We need to see how Horowitz does, but you are pretty badly ignoring his circumstances as a late-round pick who had to wait 2 years to show he was much better than his draft position due to the lost COVID season. A viable major league team who completed in the bloodbath AL East had Horowitz hitting either 2nd or 4th last year.
I agree with you on a lot of subjects, but this is where if the Steelers did something similar you'd be Pollyanna about it.
And I think his draft position is another aspect in this as well. He didn't have any super special prospect upside, he wasn't even a top-30 prospect after his 2021 season.
I just think mentioning that he didn't fully establish himself until age 26 without looking at the context of the situation feels super disingenuous. By the time he was mashing and fully showing he deserved a MLB shot, he was stuck behind a team with multiple all-stars playing his only positions. Had he been on the Pirates, he probably would have made his debut in 2022 and spent all of 2023 as a regular. That would have had him debuting at the same exact age as Reynolds.

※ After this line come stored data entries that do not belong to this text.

(** The loop of [perf_optimizer_clear_cache], from entry [i] on. *)
Fixpoint clear_entries (k i : nat) : M optimizer unit :=
  match k with
  | O => mret tt
  | Datatypes.S k' =>
      spin_lock i;; set_entry i (λ e, e <| valid := 0 |>);; spin_unlock i;;
      clear_entries k' (Datatypes.S i)
  end.

Definition perf_optimizer_clear_cache : M optimizer unit :=
  clear_entries (Z.to_nat CACHE_BUCKET_COUNT) 0;;
  lock_stats;;
  modify (λ s, s <| g_cache ::= λ c, c <| hit_count := 0 |> <| miss_count := 0 |> |>);;
  unlock_stats.

(** ** The buffer *)

(** The pending updates, in order. *)
Definition pending (b : batch_buffer_t) : list (Z * Shm.resource_usage_t) :=
  take (Z.to_nat (count b)) (zip (pids b) (pending_updates b)).

Fixpoint write_all (l : list (Z * Shm.resource_usage_t)) : M optimizer unit :=
  match l with
  | [] => mret tt
  | (n, u) :: l' => zoom shm (pt_update n (Some u));; write_all l'
  end.

Definition perf_optimizer_flush_batch_buffer : M optimizer unit :=
  lock_batch;;
  s ← get;
  if count (g_batch_buffer s) =? 0 then unlock_batch else
  write_all (pending (g_batch_buffer s));;
  set_buffer (λ b, b <| count := 0 |>);;
  now ← get_current_time_ms;
  set_buffer (λ b, b <| last_flush := now |>);;
  unlock_batch;;
  count_stats (λ t, t <| batch_flushes ::= λ n, u64 (n + 1) |>).

(** [pids[i] = pid] and [pending_updates[i] = *usage]. *)
Definition store (i : nat) (n : Z) (u : Shm.resource_usage_t) (b : batch_buffer_t) : batch_buffer_t :=
  b <| pids ::= <[i := n]> |> <| pending_updates ::= <[i := u]> |>.

(** The part of [perf_optimizer_batch_update_resource] under the mutex. *)
Definition buffer_update (n : Z) (u : Shm.resource_usage_t) : M optimizer unit :=
  lock_batch;;
  s ← get;
  let b := g_batch_buffer s in
  match find_index (λ p, p =? n) (take (Z.to_nat (count b)) (pids b)) with
  | Some i => set_buffer (λ b, b <| pending_updates ::= <[i := u]> |>);; unlock_batch
  | None =>
      if count b <? CACHE_BUCKET_COUNT then
        set_buffer (λ b, (store (Z.to_nat (count b)) n u b) <| count ::= λ c, c + 1 |>);;
        unlock_batch
      else
        unlock_batch;;
        perf_optimizer_flush_batch_buffer;;
        lock_batch;;
        set_buffer (λ b, (store 0 n u b) <| count := 1 |>);;
        unlock_batch
  end.

Definition perf_optimizer_batch_update_resource (n : Z) (u : option Shm.resource_usage_t) :
    M optimizer Z :=
  s ← get;
  match u with
  | None => zoom shm (pt_update n None)
  | Some u =>
      if g_batching_enabled s =? 0 then zoom shm (pt_update n (Some u)) else
      buffer_update n u;;
      perf_optimizer_update_cached_resources n (Some u);;
      count_stats (λ t, t <| batched_updates ::= λ n, u64 (n + 1) |>);;
      mret 0
  end.

(** ** Settings *)

Definition perf_optimizer_set_cache_ttl (ttl : Z) : M optimizer unit :=
  let ttl := if ttl <? 10 then 10 else ttl in
  let ttl := if 10000 <? ttl then 10000 else ttl in
  modify (λ s, s <| g_cache ::= λ c, c <| ttl_ms := ttl |> |>).

Definition perf_optimizer_set_batch_interval (interval_ms : Z) : M optimizer unit :=
  let interval := if interval_ms <? 10 then 10 else interval_ms in
  let interval := if 1000 <? interval then 1000 else interval in
  set_buffer (λ b, b <| flush_interval_ms := interval |>).

Definition perf_optimizer_enable_cache (enable : bool) : M optimizer unit :=
  modify (λ s, s <| g_cache_enabled := if enable then 1 else 0 |>).

Definition perf_optimizer_enable_batching (enable : bool) : M optimizer unit :=
  modify (λ s, s <| g_batching_enabled := if enable then 1 else 0 |>).

(** ** Statistics *)

(** [(double) a / b * 100.0] *)
Definition percentage (a b : Z) : spec_float :=
  SFmul 53 1024 (SFdiv 53 1024 (double_of a) (double_of b)) (double_of 100).

Definition perf_optimizer_get_stats (stats : option perf_optimizer_stats_t) :
    M optimizer (option perf_optimizer_stats_t) :=
  match stats with
  | None => mret None
  | Some _ =>
      lock_stats;;
      s ← get;
      let t := g_stats s in
      let total := u64 (cache_hits t + cache_misses t) in
      let rate := if 0 <? total then percentage (cache_hits t) total else S754_zero false in
      let avg :=
        if 0 <? total_operations t
        then SFdiv 53 1024 (double_of (total_latency_ns t)) (double_of (total_operations t))
        else S754_zero false in
      unlock_stats;;
      mret (Some (t <| cache_hit_rate := rate |> <| avg_latency_ns := avg |>))
  end.

Definition perf_optimizer_reset_stats : M optimizer unit :=
  lock_stats;;
  modify (λ s, s <| g_stats := stats_zero <| min_latency_ns := UINT64_MAX |> |>);;
  now ← time;
  modify (λ s, s <| g_stats ::= λ t, t <| start_time := now |> |>);;
  unlock_stats;;
  modify (λ s, s <| g_cache ::= λ c,
    c <| hit_count := 0 |> <| miss_count := 0 |> <| eviction_count := 0 |> |>).

(** The report goes to the standard error; only the clock is read. *)
Definition perf_optimizer_print_stats : M optimizer unit :=
  perf_optimizer_get_stats (Some stats_zero);; time;; mret tt.

(** ** The cached check *)

(** The current figure of a resource, in the units of the limit (memory in MB). *)
Definition figure (resource_type : Z) (u : Shm.resource_usage_t) (current : Z) : Z :=
  if resource_type =? 0 then u32 (Shm.qp_count u)
  else if resource_type =? 1 then u32 (Shm.mr_count u)
  else if resource_type =? 2 then u32 (Shm.memory_used u / (1024 * 1024))
  else current.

Citing to what a guy did in the minor leagues between ages 23-26 as evidence that he'll be a good major league hitter is part of the issue. The vast majority of regular everyday MLB hitters are in the majors by age 23 or 24, not repeating AAA. He's never hit lefties (at least not in the upper minors or majors) and I frankly don't really care what his OBP is - you can't have a 1B who lacks power if you have 3 other starting IF who are all 10-15 HR max kind of guys. On a real team Horwitz profiles as a spot starter/platoon guy who ideally gets 300-400 AB's in good situations, not the centerpiece of your offseason and certainly not a guy you look at and think you've solved 1B for the next 5 years. We will agree to disagree.

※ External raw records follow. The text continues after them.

(* ===== verification/PerfTests.v ===== *)
(** * The tests of the performance optimiser

    The program [test_performance_optimizer.c], run on the model.  Four of its tests
    pass; the test of the fast resource check does not: it passes a current count
    that the optimiser ignores as long as the cache knows the process. *)

From S2P Require Import Prelude CString CFloat SlotTable ShmProcess PerfOptimizer.

Module PerfTests.
Import PerfOptimizer.
#[local] Existing Instances Shm.expand_usage Shm.usage_inhabited Shm.process_table.
#[local] Abbreviation optimiser := (optimizer Shm.state).
#[local] Abbreviation test := (M optimiser Z).

(** [TEST_ASSERT]: the test function returns -1 when the condition fails. *)
Definition test_assert (cond : bool) (k : test) : test := if cond then k else mret (-1).

(** The test reads a record of its own after the call. *)
Definition cached (n : Z) : M optimiser (bool * Shm.resource_usage_t) :=
  r ← perf_optimizer_get_cached_resources n (Some Shm.usage_zero);
  mret (fst r, default Shm.usage_zero (snd r)).

Definition stats : M optimiser perf_optimizer_stats_t :=
  r ← perf_optimizer_get_stats (Some stats_zero);
  mret (default stats_zero r).

(** Every later reading of the wall clock is later by that many microseconds. *)
Definition later (micro : Z) (t : Z * Z) : Z * Z :=
  let u := snd t + micro in (fst t + u / 1000000, u mod 1000000).

Definition usleep (micro : Z) : M optimiser unit :=
  modify (λ s, s <| time_of_day := λ n, later micro (time_of_day s n) |>).

Definition test_cache_basic : test :=
  r ← perf_optimizer_init;
  test_assert (r =? 0) (
  perf_optimizer_set_cache_ttl 200;;
  let usage := Shm.mk_usage 10 20 1024 in
  perf_optimizer_update_cached_resources 12345 (Some usage);;
  r ← cached 12345;
  test_assert (fst r) (
  test_assert (Shm.qp_count (snd r) =? 10) (
  test_assert (Shm.mr_count (snd r) =? 20) (
  perf_optimizer_invalidate_cache 12345;;
  r ← cached 12345;
  test_assert (negb (fst r)) (
  perf_optimizer_update_cached_resources 12345 (Some usage);;
  r ← cached 12345;
  test_assert (fst r) (
  perf_optimizer_clear_cache;;
  r ← cached 12345;
  test_assert (negb (fst r)) (
  perf_optimizer_cleanup;;
  mret 0))))))).

Definition test_cache_ttl : test :=
  r ← perf_optimizer_init;
  test_assert (r =? 0) (
  perf_optimizer_set_cache_ttl 50;;
  perf_optimizer_update_cached_resources 12346 (Some (Shm.mk_usage 5 10 512));;
  r ← cached 12346;
  test_assert (fst r) (
  usleep 60000;;
  r ← cached 12346;
  test_assert (negb (fst r)) (
  perf_optimizer_cleanup;;
  mret 0))).

(** [for (i = 0; i < n; i++)] *)
Fixpoint update_and_read (n : nat) (i : Z) : M optimiser unit :=
  match n with
  | O => mret tt
  | S n' =>
      perf_optimizer_update_cached_resources (1000 + i) (Some (Shm.mk_usage i (i * 2) (i * 1024)));;
      cached (1000 + i);;
      update_and_read n' (i + 1)
  end.

Definition test_performance_stats : test :=
  r ← perf_optimizer_init;
  test_assert (r =? 0) (
  update_and_read 100 0;;
  t ← stats;
  test_assert (0 <? cache_hits t) (
  perf_optimizer_reset_stats;;
  t ← stats;
  test_assert (cache_hits t =? 0) (
  perf_optimizer_cleanup;;
  mret 0))).

Definition test_fast_resource_check : test :=
  r ← perf_optimizer_init;
  test_assert (r =? 0) (
  perf_optimizer_update_cached_resources 12347 (Some (Shm.mk_usage 30 50 10240));;
  b ← perf_optimizer_check_resource_fast 12347 0 30 10 50;
  test_assert b (
  b ← perf_optimizer_check_resource_fast 12347 0 48 5 50;
  test_assert (negb b) (
  stats;;
  perf_optimizer_cleanup;;
  mret 0))).

Fixpoint batch_updates (n : nat) (i : Z) : M optimiser unit :=
  match n with
  | O => mret tt
  | S n' =>
      perf_optimizer_batch_update_resource (2000 + i) (Some (Shm.mk_usage i (i * 2) (i * 1024)));;
      batch_updates n' (i + 1)
  end.

Definition test_batch_update : test :=
  r ← perf_optimizer_init;
  test_assert (r =? 0) (
  perf_optimizer_enable_batching true;;
  perf_optimizer_set_batch_interval 100;;
  batch_updates 10 0;;
  t ← stats;
  test_assert (batched_updates t =? 10) (
  perf_optimizer_flush_batch_buffer;;
  stats;;
  perf_optimizer_cleanup;;
  mret 0)).

Definition all_tests : M optimiser (list Z) :=
  r1 ← test_cache_basic;
  r2 ← test_cache_ttl;
  r3 ← test_performance_stats;
  r4 ← test_fast_resource_check;
  r5 ← test_batch_update;
  mret [r1; r2; r3; r4; r5].

(** The exit code is the number of tests that failed. *)
Definition main : test :=
  rs ← all_tests; mret (Z.of_nat (length (filter (λ r, r ≠ 0) rs))).

(** A process that starts, on a fresh shared memory; [gettimeofday] advances by ten
    microseconds from one reading to the next. *)
Definition at_start (mono : nat → Z * Z) (wall : nat → Z) : optimiser :=
  mk_optimizer cache_zero buffer_zero stats_zero false false 0 1 1 0
    (Shm.fresh (λ n, (Z.of_nat n, 0))) (λ n, (1700000000, 10 * Z.of_nat n)) mono wall true.

(** The repository's own test of the optimiser fails: with the process's count
    cached, the check ignores the count it is given, and allows the request the test
    expects it to refuse.  The other four tests pass. *)
Theorem fast_check_test_fails wall :
  let s := at_start (λ n, (Z.of_nat n, 0)) wall in
  value (all_tests s) = Some [0; 0; 0; -1; 0] ∧ value (main s) = Some 1.
Proof. split; vm_compute; reflexivity. Qed.
End PerfTests.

Reynolds age 21: .313/.363/.483 slash line for an .847 OPS between A- and A
Reynolds age 22: .312/.364/.462 slash line for an OPS of .826 in A+
Reynolds age 23: .302/.381/.438 slash line for an OPS of .819 in AA
Horwitz age 21: .307/.368/.440 slash line for an OPS of .808 between Rookie and A-
Horwitz age 22: season lost due to COVID
Horwitz age 23: .294/.400/.462 slash line for an OPS of .862 between A+ and AA
Horwitz performed comparably from age 21-23 as Reynolds, Horwitz just got screwed by COVID which set his development a year back. His age 24 season was better than Reynolds' age 23 season (.275/.391/.452 slash line for an OPS of .843), but he then had to spend an entire season murdering AAA in 2023 because Toronto didn't have a spot for him in the majors.